The Facts: What Happened
The Bank of Korea's Monetary Policy Committee held its policy direction meeting on February 26, 2026, and decided to hold the base rate at 2.5%. This marks 9 months and 6 consecutive meetings of a freeze since a 0.25 percentage point cut from 2.75% in May of last year.
The key highlights from the accompanying Economic Outlook Report (February 2026) are as follows:
| Indicator | Previous Forecast (Nov 2025) | Revised Forecast (Feb 2026) | Change |
|---|---|---|---|
| GDP Growth Rate | 1.8% | 2.0% | ▲0.2%p |
| Export Growth Rate | 1.4% | 2.1% | ▲0.7%p |
| Consumer Price Inflation | — | Mid-1% range | Stable |
Governor Rhee Chang-yong noted that "growth is better than expected, but financial risks persist," maintaining a neutral stance.
Why Is This Trending Now?
The AI and semiconductor supercycle is lifting Korea's exports. The direct drivers include Samsung Electronics and SK Hynix's expanded HBM supply, and surging data center investment by Big Tech companies like Google and Microsoft. Semiconductors already account for over 20% of Korea's exports, and this momentum became the key basis for the upward growth revision.
Meanwhile, the rate cut signal markets had hoped for never came. The question — "growth is better, so why no cut?" — lit up real-time search trends.
Context: Two Reasons Rates Remain Frozen
1. Housing Market Instability
Apartment prices in Seoul and the greater metropolitan area have been stirring again in 2026. While the Gangnam 3 districts and Yongsan recently turned lower, cutting rates risks channeling liquidity back into real estate. The Bank of Korea explicitly cited this as a "financial stability risk."
2. Exchange Rate Uncertainty
The Trump administration's tariff policy (IEEPA to Section 122 transition) has elevated KRW/USD volatility.

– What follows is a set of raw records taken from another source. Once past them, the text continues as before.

(** How [main] chooses the strategy, whatever [str.lower] does: with a
    command-line argument the choice is made by the lower-cased first
    argument alone ([MODE] and any further arguments are ignored); without
    one, [MODE] is taken as it is, not lower-cased.  [main] either exits with
    status 1 or goes on to [start]; no exception escapes from the set-up.
    For an argument of ASCII characters, which [str.lower] lower-cases
    letter by letter, the name is accepted in any mix of upper and lower
    case, and only then. *)
Theorem main_strategy_choice (lower : string -> string) (MODE : string)
    (n d : Z) (prog a : string) (more : list string) :
  main lower MODE n d (prog :: a :: more) = main lower (lower a) n d []
  /\ main lower MODE n d [prog] = main lower MODE n d []
  /\ (forall s, lower a = Strategy_value s ->
        exists t, setup (DiningTable_init n s d) = Ok t
          /\ main lower MODE n d (prog :: a :: more)
               = Simulate (initial_world t))
  /\ (main lower MODE n d (prog :: a :: more) = SysExit 1 <->
      forall s, lower a <> Strategy_value s)
  /\ (main lower MODE n d [prog] = SysExit 1 <->
      forall s, MODE <> Strategy_value s)
  /\ (forall argv e, main lower MODE n d argv <> Uncaught e)
  /\ (forall argv status,
        main lower MODE n d argv = SysExit status -> status = 1)
  /\ (lowers_ascii lower -> is_ascii a = true ->
      (forall s, lower_ascii a = Strategy_value s ->
         exists t, setup (DiningTable_init n s d) = Ok t
           /\ main lower MODE n d (prog :: a :: more)
                = Simulate (initial_world t))
      /\ (main lower MODE n d (prog :: a :: more) = SysExit 1 <->
          forall s, lower_ascii a <> Strategy_value s)).
Proof.
  split; [reflexivity|]. split; [reflexivity|].
  assert (forall argv,
            (exists s t, strategy_name lower MODE argv = Strategy_value s
               /\ setup (DiningTable_init n s d) = Ok t
               /\ main lower MODE n d argv = Simulate (initial_world t))
            \/ (main lower MODE n d argv = SysExit 1
                /\ forall s, strategy_name lower MODE argv <> Strategy_value s))
    as Hcases.
  { intros argv. unfold main.
    destruct (Strategy_of_value (strategy_name lower MODE argv))
      as [s|e] eqn:Hs.
    - left. exists s. eexists. apply Strategy_of_value_Ok in Hs.
      split; [done|]. split; [apply setup_spec|]. by rewrite setup_spec.
    - right. apply Strategy_of_value_Raise in Hs as [-> Hs]. done. }
  assert (forall s, lower a = Strategy_value s ->
            exists t, setup (DiningTable_init n s d) = Ok t
              /\ main lower MODE n d (prog :: a :: more)
                   = Simulate (initial_world t)) as Hok.
  { intros s Hs. eexists. split; [apply setup_spec|].
    unfold main, strategy_name.
    rewrite (proj2 (Strategy_of_value_Ok _ s) Hs), setup_spec. done. }
  assert (main lower MODE n d (prog :: a :: more) = SysExit 1 <->
          forall s, lower a <> Strategy_value s) as Hexit.
  { destruct (Hcases (prog :: a :: more))
      as [(s & t & Hs & _ & Hm)|[Hm Hs]]; simpl in Hs.
    + rewrite Hm. split; [discriminate|]. intros Hno. by destruct (Hno s).
    + by rewrite Hm. }
  split; [exact Hok|]. split; [exact Hexit|].
  split; [|split; [|split]].
  - destruct (Hcases [prog]) as [(s & t & Hs & _ & Hm)|[Hm Hs]]; simpl in Hs.
    + rewrite Hm. split; [discriminate|]. intros Hno. by destruct (Hno s).
    + by rewrite Hm.
  - intros argv e. destruct (Hcases argv) as [(s & t & _ & _ & ->)|[-> _]];
      discriminate.
  - intros argv status.
    destruct (Hcases argv) as [(s & t & _ & _ & ->)|[-> _]]; congruence.
  - intros Hlow Ha. rewrite <- (Hlow a Ha). by split.
Qed.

A premature rate cut could trigger a sequence of KRW weakness → import price increases → re-ignition of inflation, which is why the Bank of Korea is maintaining a cautious stance.
Outlook: When Might Rates Come Down?
According to a Reuters poll (as of February 24), most market economists expect the Bank of Korea to hold at 2.5% throughout 2026. ING's analysis team also assessed that the bank "clearly signaled a neutral stance."
However, three variables keep the door open for a second-half cut:
- Sustained housing price cooling — If Gangnam apartment prices continue falling for 3 or more months
- Exchange rate stabilization — A Korea-U.S. trade deal or a shift to dollar weakness
- Global economic slowdown — A preemptive Fed cut would give Korea justification to follow
The newly introduced 6-month forward guidance effectively sent the market a message: "at least a hold through Q2–Q3."
Checklist: How This Affects You
Reference Links
- Bank of Korea holds rate for 6th straight time; raises growth forecast 1.8→2% — Chosun Ilbo
- BOK Holds Base Rate Steady as Economic Risks Roughly Balanced — Bloomberg
- S Korea central bank ups 2026 growth forecast; keeps policy rate at 2.5% — ICIS
- Bank of Korea stands pat, highlighting its neutral stance — ING THINK
- BOK raises S. Korea's 2026 growth forecast to 2 pct amid robust exports — UPI
- Bank of Korea base rate history — Bank of Korea official
Image Source
- Bank of Korea main office: Wikimedia Commons (Public Domain / Mostly1)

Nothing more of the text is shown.